Caitlin C. Murphy, from the University of Texas Health Science Center at Houston, and colleagues used data from the Child Health and Development Studies (enrollment, 1959 to 1966; 18,751 live births among 14,507 mothers) to review mothers’ medical records six months prior to pregnancy through delivery. CRC diagnoses in adult offspring were determined through linkage with the California Cancer Registry.
The researchers found that 68 offspring were diagnosed with CRC during 738,048 person-years of follow-up, with nearly half of the diagnoses (48.5 percent) occurring before age 50 years. There was an association observed between maternal obesity (≥30 kg/m2) and an increased risk for CRC in offspring (adjusted hazard ratio, 2.51; 95 percent confidence interval, 1.05 to 6.02). The association was altered by total weight gain versus the rate of early weight gain, with a greater risk associated with either high total weight gain or a higher rate of early weight gain.

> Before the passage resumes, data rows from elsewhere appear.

(* ===== verification/NgxRbtreeOrder.v ===== *)
(** What a red-black tree is for: its nodes are in the order of their keys and
    its height is logarithmic, after any sequence of insertions and deletions. *)

From stdpp Require Import sorting.
From S2P Require Import Prelude NgxRbtree NgxRbtreeRep NgxRbtreeInsert NgxRbtreeDelete.

#[local] Open Scope Z_scope.

Module RbtreeOrder.

Export RbtreeInsert RbtreeDelete.

(** * Placing a node in a sorted list *)

Definition by_key (p q : Z * Z) : Prop := p.2 <= q.2.

Lemma place_perm g e l : place g e l ≡ₚ e :: l.
Proof.
  induction l as [|p l IH]; cbn; [done|]. case_match; [done|]. rewrite IH. apply Permutation_swap.
Qed.

Lemma place_map {g g'} f e l :
  Forall (fun q => g (f q) = g' q) l -> place g (f e) (map f l) = map f (place g' e l).
Proof.
  induction 1 as [|q l Hq _ IH]; cbn; [done|]. rewrite Hq. destruct (g' q); cbn; [done|]. by rewrite IH.
Qed.

Lemma place_sorted e l :
  StronglySorted by_key l -> StronglySorted by_key (place (fun q => e.2 <? q.2) e l).
Proof.
  induction 1 as [|p l Hs IH Hp]; cbn; [by repeat constructor|]. case_match; boolify.
  - constructor; [by constructor|]. constructor; [unfold by_key; lia|].
    eapply Forall_impl; [exact Hp|]. unfold by_key. intros; lia.
  - constructor; [exact IH|]. rewrite place_perm. constructor; [unfold by_key; lia|done].
Qed.

Lemma sorted_parted f g l D :
  StronglySorted by_key l -> Forall (fun q => g (f q) = (D <? q.2)) l -> parted g (map f l).
Proof.
  induction 1 as [|p l Hs IH Hp]; intros Hg; [by exists [], []|].
  apply Forall_cons in Hg as [Hg1 Hg2]. destruct (D <? p.2) eqn:E; boolify.
  - exists [], (map f (p :: l)). split; [done|]. split; [done|]. cbn. constructor; [done|].
    apply Forall_map. assert (H := conj Hg2 Hp). rewrite <- Forall_and in H.
    eapply Forall_impl; [exact H|]. cbn. intros q [-> Hq]. apply Z.ltb_lt. unfold by_key in Hq. lia.
  - destruct (IH Hg2) as (l1 & l2 & El & H1 & H2). exists (f p :: l1), l2. cbn. rewrite El.
    split; [done|]. split; [by constructor|done].
Qed.

(** The same for any order of the nodes that the test agrees with. *)
Lemma order_parted (R : Z * Z -> Z * Z -> Prop) g l :
  StronglySorted R l -> (forall p q, p ∈ l -> q ∈ l -> R p q -> g p = true -> g q = true) -> parted g l.
Proof.
  induction 1 as [|p l Hs IH Hp]; intros Hg; [by exists [], []|].
  destruct (g p) eqn:E.
  - exists [], (p :: l). split; [done|]. split; [done|]. constructor; [done|].
    rewrite Forall_forall in Hp |- *. intros q Hq. apply (Hg p q); [constructor|by constructor|auto|done].
  - destruct IH as (l1 & l2 & -> & H1 & H2).
    { intros q r Hq Hr. apply Hg; by constructor. }
    exists (p :: l1), l2. split; [done|]. split; [by constructor|done].
Qed.

Lemma order_place (R : Z * Z -> Z * Z -> Prop) g e l :
  StronglySorted R l -> parted g l -> (forall p, p ∈ l -> if g p then R e p else R p e) ->
  StronglySorted R (place g e l).
Proof.
  intros Hs (l1 & l2 & -> & H1 & H2) He. rewrite place_app by done.
  apply StronglySorted_app in Hs as (H12 & Hs1 & Hs2). rewrite Forall_forall in H1, H2.
  apply StronglySorted_app_2; [|done|].
  - intros p q Hp [->|Hq]%elem_of_cons; [|auto].
    specialize (He p). rewrite (H1 p Hp) in He. apply He, elem_of_app. by left.
  - constructor; [done|]. apply Forall_forall. intros q Hq.
    specialize (He q). rewrite (H2 q Hq) in He. apply He, elem_of_app. by right.
Qed.

(** * The height *)

Lemma rbt_size n c t : rbt n c t -> 2 ^ Z.of_nat n <= Z.of_nat (length (nodes t)) + 1.
Proof.
  induction 1 as [|n l x k r Hl IHl Hr IHr|n cl cr l x k r Hl IHl Hr IHr]; cbn; [lia| |];
    rewrite length_app; cbn; [lia|].
  rewrite Nat2Z.inj_succ, Z.pow_succ_r by lia. lia.
Qed.

Lemma rbt_height n c t : rbt n c t -> (height t <= 2 * n + if c then 1 else 0)%nat.
Proof. induction 1 as [|n l x k r _ IHl _ IHr|n [] [] l x k r _ IHl _ IHr]; cbn in *; lia. Qed.

Lemma red_black_height t : red_black t ->
  2 ^ (Z.of_nat (height t) / 2) <= Z.of_nat (length (nodes t)) + 1.
Proof.
  intros [n H]. pose proof (rbt_height _ _ _ H). pose proof (rbt_size _ _ _ H).
  etrans; [|exact H1]. apply Z.pow_le_mono_r; [lia|]. cbn in *. apply Z.div_le_upper_bound; lia.
Qed.

(** * Searching *)

(** The comparison with the nodes agrees with their order. *)
Definition sided (cmp : Z * Z -> Z) (l : list (Z * Z)) : Prop :=
  StronglySorted (fun p q => Z.sgn (cmp q) <= Z.sgn (cmp p)) l.

Lemma sided_node cmp l x r : sided cmp (l ++ x :: r) ->
  sided cmp l /\ sided cmp r /\ (cmp x < 0 -> Forall (fun q => cmp q <> 0) r) /\
  (0 < cmp x -> Forall (fun q => cmp q <> 0) l).
Proof.
  unfold sided. intros (Hlr & Hl & Hx)%StronglySorted_app. inversion Hx as [|? ? Hr Hxr]; subst.
  split_and!; [done|done| |].
  - intros H. eapply Forall_impl; [exact Hxr|]. cbn. intros q. lia.
  - intros H. apply Forall_forall. intros q Hq. specialize (Hlr q x Hq ltac:(constructor)). cbn in Hlr. lia.
Qed.

Lemma search_ok s sn cmp cmp' fuel : forall c t st,
  Rep s sn (plug c t) st -> (forall a n, cmp a n = cmp' (a, n_key n)) -> sided cmp' (nodes t) ->
  (height t < fuel)%nat ->
  wp (rbtree_search cmp s fuel (root_of s t)) (fun r st' => st' = st /\
    match r with
    | Some a => exists k, (a, k) ∈ nodes t /\ cmp' (a, k) = 0
    | None => Forall (fun q => cmp' q <> 0) (nodes t)
    end) st.
Proof.
  induction fuel as [|fuel IH]; intros c t st R Hcmp Hs Hf; [lia|]. cbn [rbtree_search].
  destruct t as [|red l x k r]; cbn [root_of].
  { rewrite Z.eqb_refl. apply wp_ret. by split. }
  destruct (Rep_open _ _ _ _ _ R) as (p0 & _ & [Hx _] & _ & ND).
  apply NoDup_cons in ND as [ND _]. cbn in ND. apply not_elem_of_cons in ND as [ND _].
  rewrite (proj2 (Z.eqb_neq x s)) by congruence.
  apply wp_bind. eapply wp_rd; [exact Hx|]. rewrite Hcmp. cbn [n_key].
  cbn in Hs. destruct (sided_node _ _ _ _ Hs) as (Hl & Hr & Hlt & Hgt).
  destruct (Z.eqb_spec (cmp' (x, k)) 0) as [E|E].
  { apply wp_ret. split; [done|]. exists k. split; [|done]. apply elem_of_app. right. constructor. }
  cbn in Hf. destruct (cmp' (x, k) <? 0) eqn:Elt; boolify.
  - apply wp_bind. eapply wp_rd; [exact Hx|]. cbn [n_left].
    eapply wp_mono; [apply (IH (InLeft red x k r :: c) l); [exact R|done|done|lia]|].
    cbv beta. intros [a|] st' [-> H]; (split; [done|]).
    + destruct H as (k' & Hin & H0). exists k'. split; [|done]. apply elem_of_app. by left.
    + apply Forall_app. split; [done|]. constructor; [done|]. by apply Hlt.
  - apply wp_bind. eapply wp_rd; [exact Hx|]. cbn [n_right].
    eapply wp_mono; [apply (IH (InRight red l x k :: c) r); [exact R|done|done|lia]|].
    cbv beta. intros [a|] st' [-> H]; (split; [done|]).
    + destruct H as (k' & Hin & H0). exists k'. split; [|done]. apply elem_of_app. right. by constructor.
    + apply Forall_app. split; [apply Hgt; lia|]. by constructor.
Qed.

(** * Sequences of operations *)

Inductive rb_op := Insert (x k : Z) | Delete (x : Z).

(** The key is set before the insertion, as the callers do. *)
Definition rb_run_op (s : Z) (op : rb_op) : M unit :=
  match op with
  | Insert x k => wr (set_n_key k) x;; ngx_rbtree_insert ngx_rbtree_insert_value s x
  | Delete x => ngx_rbtree_delete s x
  end.

Fixpoint rb_run (s : Z) (ops : list rb_op) : M unit :=
  match ops with [] => ret tt | op :: ops => rb_run_op s op;; rb_run s ops end.

(** The specification: a list that is kept sorted, equal keys in the order of
    their insertion. *)
Definition rb_spec_op (op : rb_op) (l : list (Z * Z)) : list (Z * Z) :=
  match op with
  | Insert x k => place (fun q => k <? q.2) (x, k) l
  | Delete x => filter (fun p => p.1 <> x) l
  end.

Definition rb_spec (ops : list rb_op) (l : list (Z * Z)) : list (Z * Z) :=
  fold_left (fun l op => rb_spec_op op l) ops l.

(** Nodes that are not in the tree are inserted, and nodes of the tree
    deleted. *)
Fixpoint rb_ops_ok (s : Z) (mem : gset Z) (ops : list rb_op) (l : list (Z * Z)) : Prop :=
  match ops with
  | [] => True
  | op :: ops =>
    match op with
    | Insert x _ => x ∈ mem /\ (x ∉ s :: l.*1)
    | Delete x => x ∈ l.*1
    end /\ rb_ops_ok s mem ops (rb_spec_op op l)
  end.

Definition holds (s : Z) (mem : gset Z) (l : list (Z * Z)) (st : rbmem) : Prop :=
  dom (heap st) = mem /\ exists sn t, n_red sn = false /\ Rep s sn t st /\ red_black t /\ nodes t = l.

Lemma filter_first x k (l1 l2 : list (Z * Z)) :
  NoDup ((l1 ++ (x, k) :: l2).*1) -> filter (fun p => p.1 <> x) (l1 ++ (x, k) :: l2) = l1 ++ l2.
Proof.
  rewrite fmap_app. cbn. rewrite <- Permutation_middle, <- fmap_app. intros [Hx ND]%NoDup_cons.
  rewrite filter_app, filter_cons_False by (cbn; tauto). rewrite <- filter_app.
  clear ND. induction (l1 ++ l2) as [|p l IH]; [done|]. cbn in Hx.
  apply not_elem_of_cons in Hx as [Hp Hx]. rewrite filter_cons_True by congruence. by rewrite IH.
Qed.

Lemma rb_run_op_ok s mem op l st :
  holds s mem l st -> StronglySorted by_key l -> rb_ops_ok s mem [op] l ->
  wp (rb_run_op s op) (fun _ => holds s mem (rb_spec_op op l)) st.
Proof.
  intros [Hdom (sn & t & Hsn & R & Hrb & <-)] Hs [Hop _]. destruct op as [x k|x]; cbn [rb_run_op rb_spec_op].
  - destruct Hop as [Hx Hfresh]. rewrite <- Hdom in Hx. apply elem_of_dom in Hx as [n Hn].
    rewrite <- addrs_nodes in Hfresh.
    eapply wp_mono.
    + apply (wp_keeps _ (fun _ st' => exists t', Rep s sn t' st' /\ red_black t' /\
          nodes t' = place (fun q => k <? q.2) (x, k) (nodes t))).
      { apply keeps_bind; [apply keeps_wr|intros _]. apply keeps_insert. intros t0.
        unfold ngx_rbtree_insert_value. keeps. apply keeps_descend. }
      apply wp_bind. eapply wp_wr; [exact Hn|].
      eapply (rbtree_insert_ok (gl := value_left)); [exact Hsn|exact Hrb|apply Rep_insert; [exact Hfresh|]| |].
      * destruct st. exact R.
      * split; [exact Hfresh|]. eexists. cbn [heap]. rewrite lookup_insert_eq. split; [done|reflexivity].
      * rewrite <- (map_id (nodes t)). apply (sorted_parted _ _ _ k); [done|].
        apply Forall_forall. done.
    + cbv beta. intros _ st' [(t' & R' & Hrb' & Hn') Hd]. split; [by rewrite Hd|]. by exists sn, t'.
  - apply list_elem_of_fmap in Hop as ([x' k] & -> & Hin). cbn.
    apply list_elem_of_split in Hin as (l1 & l2 & El).
    assert (ND : NoDup ((nodes t).*1)).
    { rewrite <- addrs_nodes. destruct R as [_ _ ND _]. by apply NoDup_cons in ND as [_ ND]. }
    rewrite El in ND |- *. rewrite filter_first by done.
    eapply wp_mono; [apply wp_keeps; [apply keeps_delete|]; by eapply rbtree_delete_ok|].
    cbv beta. intros _ st' [(sn' & t' & Hsn' & R' & Hrb' & Hn') Hd]. split; [by rewrite Hd|]. eauto 6.
Qed.

Lemma rb_spec_op_sorted op l : StronglySorted by_key l -> StronglySorted by_key (rb_spec_op op l).
Proof.
  intros H. destruct op as [x k|x]; cbn; [by apply (place_sorted (x, k))|].
  induction H as [|p l Hs IH Hp]; [constructor|]. rewrite filter_cons. case_decide; [|done].
  constructor; [done|]. rewrite Forall_forall in *. intros q [_ Hq]%list_elem_of_filter. auto.
Qed.

Lemma rb_run_ok s mem ops : forall l st,
  holds s mem l st -> StronglySorted by_key l -> rb_ops_ok s mem ops l ->
  wp (rb_run s ops) (fun _ st' => holds s mem (rb_spec ops l) st' /\ StronglySorted by_key (rb_spec ops l)) st.
Proof.
  induction ops as [|op ops IH]; intros l st Hh Hs Hops; [by apply wp_ret|].
  destruct Hops as [Hop Hops]. apply wp_bind.
  eapply wp_mono; [apply (rb_run_op_ok s mem op l); [done|done|by split]|].
  cbv beta. intros _ st' Hh'. apply IH; [done|by apply rb_spec_op_sorted|done].
Qed.

(** C10: the red-black tree.  After any sequence of insertions of nodes that are
    not in the tree and deletions of nodes that are, none of which makes an
    undefined access or fails to end, the memory holds a red-black tree whose
    nodes from left to right are those inserted and not deleted, in the order
    of their keys and, for equal keys, of their insertion; its height is at
    most twice the logarithm of its size. *)
Theorem rbtree_run s ops st :
  s ∈ dom (heap st) -> rb_ops_ok s (dom (heap st)) ops [] ->
  exists st' sn t, (ngx_rbtree_init s;; rb_run s ops) st = Ret (tt, st') /\
    Rep s sn t st' /\ red_black t /\ nodes t = rb_spec ops [] /\ StronglySorted by_key (nodes t) /\
    2 ^ (Z.of_nat (height t) / 2) <= Z.of_nat (length (nodes t)) + 1.
Proof.
  intros Hs Hops. pose proof Hs as [sn Hsn]%elem_of_dom.
  assert (H : wp (ngx_rbtree_init s;; rb_run s ops) (fun _ st' =>
            holds s (dom (heap st)) (rb_spec ops []) st' /\ StronglySorted by_key (rb_spec ops [])) st).
  { unfold ngx_rbtree_init, ngx_rbt_black. apply wp_bind, wp_bind. eapply wp_wr; [exact Hsn|].
    apply wp_set_root. cbn [heap root]. apply rb_run_ok; [|constructor|done].
    split; cbn; [apply dom_insert_lookup_L; eauto|].
    exists (set_n_red false sn), Leaf. split_and!; [done| |by exists 0%nat; constructor|done].
    split; cbn; [by exists 0|done|constructor; [set_solver|constructor]|by rewrite lookup_insert_eq]. }
  apply wp_elim in H as ([] & st' & E & [_ (sn' & t & _ & R & Hrb & Hn)] & Hsort).
  exists st', sn', t. rewrite Hn in *. split_and!; try done. rewrite <- Hn. by apply red_black_height.
Qed.

(** * A concrete tree *)

Definition mem0 : rbmem :=
  MkRb (list_to_map (map (fun x => (x, MkNode 0 0 0 0 true)) [1; 10; 20; 30; 40; 50; 60; 70])) 0.

Definition ops0 : list rb_op :=
  [Insert 10 5; Insert 20 6; Insert 30 7; Insert 40 8; Delete 20; Insert 50 7; Insert 60 1;
   Delete 10; Insert 70 2; Delete 40].

Example ops0_spec : rb_spec ops0 [] = [(60, 1); (70, 2); (30, 7); (50, 7)].
Proof. reflexivity. Qed.

Lemma rbtree_run_witness : exists st' sn t, (ngx_rbtree_init 1;; rb_run 1 ops0) mem0 = Ret (tt, st') /\
  Rep 1 sn t st' /\ red_black t /\ nodes t = rb_spec ops0 [] /\ StronglySorted by_key (nodes t) /\
  2 ^ (Z.of_nat (height t) / 2) <= Z.of_nat (length (nodes t)) + 1.
Proof.
  apply (rbtree_run 1 ops0 mem0); [apply (bool_decide_unpack _); vm_compute; exact I|].
  cbn [rb_ops_ok ops0]. split_and!; try done; apply (bool_decide_unpack _); vm_compute; exact I.
Defined.

End RbtreeOrder.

There was also a higher CRC risk seen with birth weight of 4,000 g or more (adjusted hazard ratio, 1.95; 95 percent confidence interval, 0.8 to 4.38).
“Given increasing population prevalence of maternal obesity and pregnancy weight gain, the burden of CRC is likely to continue increasing in the future,” the authors write.
Two authors disclosed financial ties to the biotechnology and pharmaceutical industries.